Occorre, però, sottolineare che questi tempi hanno anche inaugurato un modo del tutto nuovo di immaginare l’esperienza formativa. I social, in un certo senso, ci hanno abituato al concetto di reality e di talent. Intendo dire che, in un ecosistema digitale come quello odierno, l’esibizione di sé e il gusto della performance a cui corrisponde l’indice di gradimento di un pubblico, sono diventati elementi di straordinaria importanza. Direi, importanza centrale. Non siamo più nel 2000, anno della prima produzione del Grande Fratello (considerate che il genere TV verità risale alla prime metà degli anni ’40), siamo più che abituati al realismo di certe situazioni.

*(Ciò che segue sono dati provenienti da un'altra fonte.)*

Definition validate_terminal_ready (message : dict) (workspace_id : pystr) : res unit :=
  check! guard (forallb (fun k => mem_str k READY_KEYS) (dict_keys message)
                && forallb (fun k => mem_str k (dict_keys message)) READY_KEYS)
    ConnectionError "sidecar terminal ready schema is invalid" in
  check! guard (has_str message (u"id") workspace_id && has_str message (u"type") (u"terminal_ready"))
    ConnectionError "sidecar terminal ready identity is invalid" in
  check! guard (match dict_get (u"cwd") message with
                | Some (JStr cwd) => starts_with (u"/") cwd && (zlen cwd <=? 4096)
                | _ => false
                end) ConnectionError "sidecar terminal ready cwd is invalid" in
  check! guard (match dict_get (u"pid") message with Some (JInt pid) => 0 <? pid | _ => false end)
    ConnectionError "sidecar terminal ready pid is invalid" in
  guard (match dict_get (u"replay") message with Some (JStr _) => true | _ => false end)
    ConnectionError "sidecar terminal ready replay is invalid".

(** [json.loads] prints a [float] back as [repr(float(literal))]; that text is
    the parameter [float_repr]. *)
Definition decode_message (float_repr : pystr → pystr) (line : pybytes) : res dict :=
  check! guard (negb (bool_decide (line = [])) && (zlen line <=? 8 * 1024 * 1024)) ValueError
    "sidecar terminal message has an invalid length" in
  let! text := utf8_decode line in
  let! message := loads (fun lit => Ok (JFloat (float_repr lit))) (fun lit => Ok (JFloat lit))
                    dict_of_pairs text in
  match message with
  | JObj d =>
      match dict_get (u"type") d with
      | Some (JStr _) => Ok d
      | _ => raise ValueError "sidecar terminal message must be a typed object"
      end
  | _ => raise ValueError "sidecar terminal message must be a typed object"
  end.

(** ** Output events *)

Definition TERMINAL_DATA (data : pystr) : dict := [(u"type", JStr (u"terminal_data")); (u"data", JStr data)].
Definition DISCONNECTED : dict :=
  [(u"type", JStr (u"error")); (u"error", JStr (u"Terminal runtime disconnected"))].

(** The loop of [_split_terminal_data]; [len(character.encode("utf-8"))] raises
    on a lone surrogate. *)
Fixpoint split_loop (data current : pystr) (current_bytes : Z) (chunks : list dict) :
    res (list dict) :=
  match data with
  | [] =>
      Ok (if negb (bool_decide (current = [])) || bool_decide (length chunks = 0%nat)
          then chunks ++ [TERMINAL_DATA current] else chunks)
  | character :: rest =>
      let! encoded := utf8_encode [character] in
      let character_bytes := zlen encoded in
      if negb (bool_decide (current = [])) && (20000 <? current_bytes + character_bytes)
      then split_loop rest [character] character_bytes (chunks ++ [TERMINAL_DATA current])
      else split_loop rest (current ++ [character]) (current_bytes + character_bytes) chunks
  end.
Definition split_terminal_data (data : pystr) : res (list dict) := split_loop data [] 0 [].
(** ** Live channels against reservations *)

Lemma count_extra {A} `{EqDecision A} (f g : A → bool) (T l : list A) : NoDup l →
  (∀ x, x ∈ l → f x = true → g x = true ∨ x ∈ T) → count f l <= count g l + zlen T.
Proof.
  intros Hl. revert f. induction T as [|r T IH]; intros f H.
  - rewrite zlen_nil, Z.add_0_r. apply count_le. intros x Hx Hf.
    destruct (H x Hx Hf) as [|E]; [done|by apply elem_of_nil in E].
  - rewrite zlen_cons. pose proof (IH (fun x => g x || bool_decide (x ∈ T))) as IH'.
    assert (count (fun x => g x || bool_decide (x ∈ T)) l <= count g l + zlen T).
    { apply IH'. intros x _ [->|E]%orb_true_iff; [by left|]. apply bool_decide_eq_true in E. by right. }
    assert (count f l <= count (fun x => g x || bool_decide (x ∈ T)) l + 1); [|lia].
    apply (count_one_more _ _ r); [done|]. intros x Hx Hf. rewrite orb_true_iff, bool_decide_eq_true.
    destruct (H x Hx Hf) as [|E]; [by left; left|]. apply elem_of_cons in E as [->|E]; auto.
Qed.

Lemma live_bounded s ths user : inv s ths → count (live user s) (registered s) <= TERMINALS_PER_USER_MAX.
Proof.
  intros I. pose proof (inv_limit _ _ I user) as L.
  set (T := omap (fun th => target (th_pc th)) (List.filter (by_user user uncommitted) ths)).
  assert (HT : zlen T <= count (by_user user uncommitted) ths).
  { unfold count, T. generalize (List.filter (by_user user uncommitted) ths) as l.
    induction l as [|th l IH]; [done|]. cbn [omap list_omap]. rewrite zlen_cons. unfold omap in *.
    destruct (target (th_pc th)); rewrite ?zlen_cons; lia. }
  assert (count (live user s) (registered s) <= count (kept user s ths) (registered s) + zlen T); [|lia].
  apply count_extra; [apply registered_NoDup; apply I|]. intros x Hx Hl. unfold kept.
  rewrite Hl. destruct (decide (x ∈ targets ths)) as [E|E]; [right|left; by rewrite bool_decide_false].
  apply targets_elem in E as (th & Hth & Ht). apply list_elem_of_omap. exists th. split; [|done].
  apply list_elem_of_In, filter_In. split; [by apply list_elem_of_In|].
  destruct (inv_target_user _ _ I th x Hth Ht) as (c & Hc & Hu). unfold live, user_channel in Hl.
  rewrite Hc in Hl. breflect. unfold by_user. rewrite bool_decide_true by congruence. by destruct (th_pc th).
Qed.

(** ** Output that cannot be journaled *)

Lemma forall_repeat {A} (P : A → Prop) x n : P x → Forall P (repeat x n).
Proof. intros H. induction n; cbn; by constructor. Qed.

Lemma esc_char_len c : zlen (esc_char true c) <= 12.
Proof. unfold esc_char. repeat case_match; rewrite ?zlen_app; unfold zlen; cbn; lia. Qed.

Lemma esc_str_len s : zlen (esc_str true s) <= 12 * zlen s.
Proof.
  induction s as [|c s IH]; [done|]. cbn [esc_str flat_map]. fold (esc_str true s).
  rewrite zlen_app, zlen_cons. pose proof (esc_char_len c). lia.
Qed.

Lemma utf8_len_ge s b : utf8_encode s = Ok b → zlen s <= zlen b.
Proof.
  revert b. induction s as [|c s IH]; intros b H; cbn [utf8_encode] in H; inv_ok; [done|].
  rewrite zlen_app, zlen_cons. pose proof (utf8_char_len c). pose proof (IH _ eq_refl). lia.
Qed.
(** What [append] decides from the state: the stored chunk for a retry, or the
    extended state. *)
Definition append_chunk (state : upload) (chunk_index : Z) (chunk : pybytes) (now : Z) :
    res (option upload) :=
  let chunk_digest := hexdigest (sha256 chunk) in
  let next_chunk_index := zlen (up_digests state) in
  if chunk_index <? next_chunk_index then
    match up_digests state !! Z.to_nat chunk_index with
    | Some (stored_length, stored_digest) =>
        check! guard ((stored_length =? zlen chunk) && bool_decide (stored_digest = chunk_digest))
          ValueError "encrypted upload retry does not match stored chunk" in
        Ok None
    | None => raise IndexError "list index out of range"
    end
  else
    check! guard (chunk_index =? next_chunk_index) ValueError
      "encrypted upload chunk sequence is not contiguous" in
    check! guard (zlen (up_data state) + zlen chunk <=? up_size state) ValueError
      "encrypted upload exceeds declared size" in
    Ok (Some {|
      up_id := up_id state; up_user := up_user state; up_purpose := up_purpose state;
      up_filename := up_filename state; up_size := up_size state; up_sha256 := up_sha256 state;
      up_expires := now + UPLOAD_LIFETIME_SECONDS; up_data := up_data state ++ chunk;
      up_digests := up_digests state ++ [(zlen chunk, chunk_digest)] |}).

Definition append (user_id upload_id : pystr) (chunk_index : Z) (chunk : pybytes) (reap_now now : Z) :
    st manager EncryptedUpload :=
  let^ state := owned_upload user_id upload_id reap_now in
  do^ st_lift (guard (0 <=? chunk_index) ValueError
                 "encrypted upload chunk_index must be non-negative") in
  do^ st_lift (guard (negb (bool_decide (chunk = [])) && (zlen chunk <=? UPLOAD_CHUNK_BYTES_MAX)) ValueError
                 "encrypted upload chunk has an invalid length") in
  let^ result := st_lift (append_chunk state chunk_index chunk now) in
  match result with
  | None => st_ret (public_upload state)
  | Some state' => fun m =>
      ({| um_uploads := assoc_set upload_id state' (um_uploads m); um_dropped := um_dropped m |},
       Ok (public_upload state'))
  end.

(** [complete]: on a size mismatch the buffer is dropped as it is. *)
Definition complete (user_id upload_id : pystr) (reap_now : Z) : st manager CompletedEncryptedUpload :=
  let^ state := owned_upload user_id upload_id reap_now in
  if negb (zlen (up_data state) =? up_size state) then
    do^ (fun m => (pop_upload upload_id (up_data state) m, Ok tt)) in
    st_lift (raise ValueError "encrypted upload size does not match declaration")
  else
    do^ (fun m => (pop_upload upload_id (wiped (up_data state)) m, Ok tt)) in
    if bool_decide (hexdigest (sha256 (up_data state)) = up_sha256 state)
    then st_ret {| cu_purpose := up_purpose state; cu_filename := up_filename state;
                   cu_data := up_data state |}
    else st_lift (raise ValueError "encrypted upload digest does not match declaration").
End Hashed.

Definition cancel (user_id upload_id : pystr) : st manager unit :=
  do^ st_lift (validate_user_id user_id) in
  do^ st_lift (validate_upload_id upload_id) in
  fun m =>
    match assoc_get upload_id (um_uploads m) with
    | None => (m, Ok tt)
    | Some state =>
        if negb (bool_decide (up_user state = user_id))
        then (m, raise LookupError "encrypted upload not found")
        else (pop_upload upload_id (wiped (up_data state)) m, Ok tt)
    end.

Così, con il tempo che passa, molti hanno cercato situazioni formative simili a esperienze sociali di tipo ludico. Sono nati format di co-working, co-living, community, travel experience, temporary campus. Insomma, la contaminazione di format e di contenuti ha superato in modo netto il classico setting dello studente seduto in aula ad ascoltare qualcuno che parla.
Per un creativo che si occupa di formazione e di sviluppo di contenuti è una sfida potentissima. Si tratta di progettare la dinamica narrativa, le modalità di gameplay e di engagement prima ancora dei moduli formativi. Questa sorta di meta-narrazione continua – che permette un’esplorazione cross mediale – è il vero valore aggiunto delle nuove esperienze educative. Dobbiamo ragionare sul digitale come uno strumento in grado di amplificare la realtà senza sostituirla, un mezzo per fa convergere sensazioni, emozioni, informazioni in un’unica esperienza.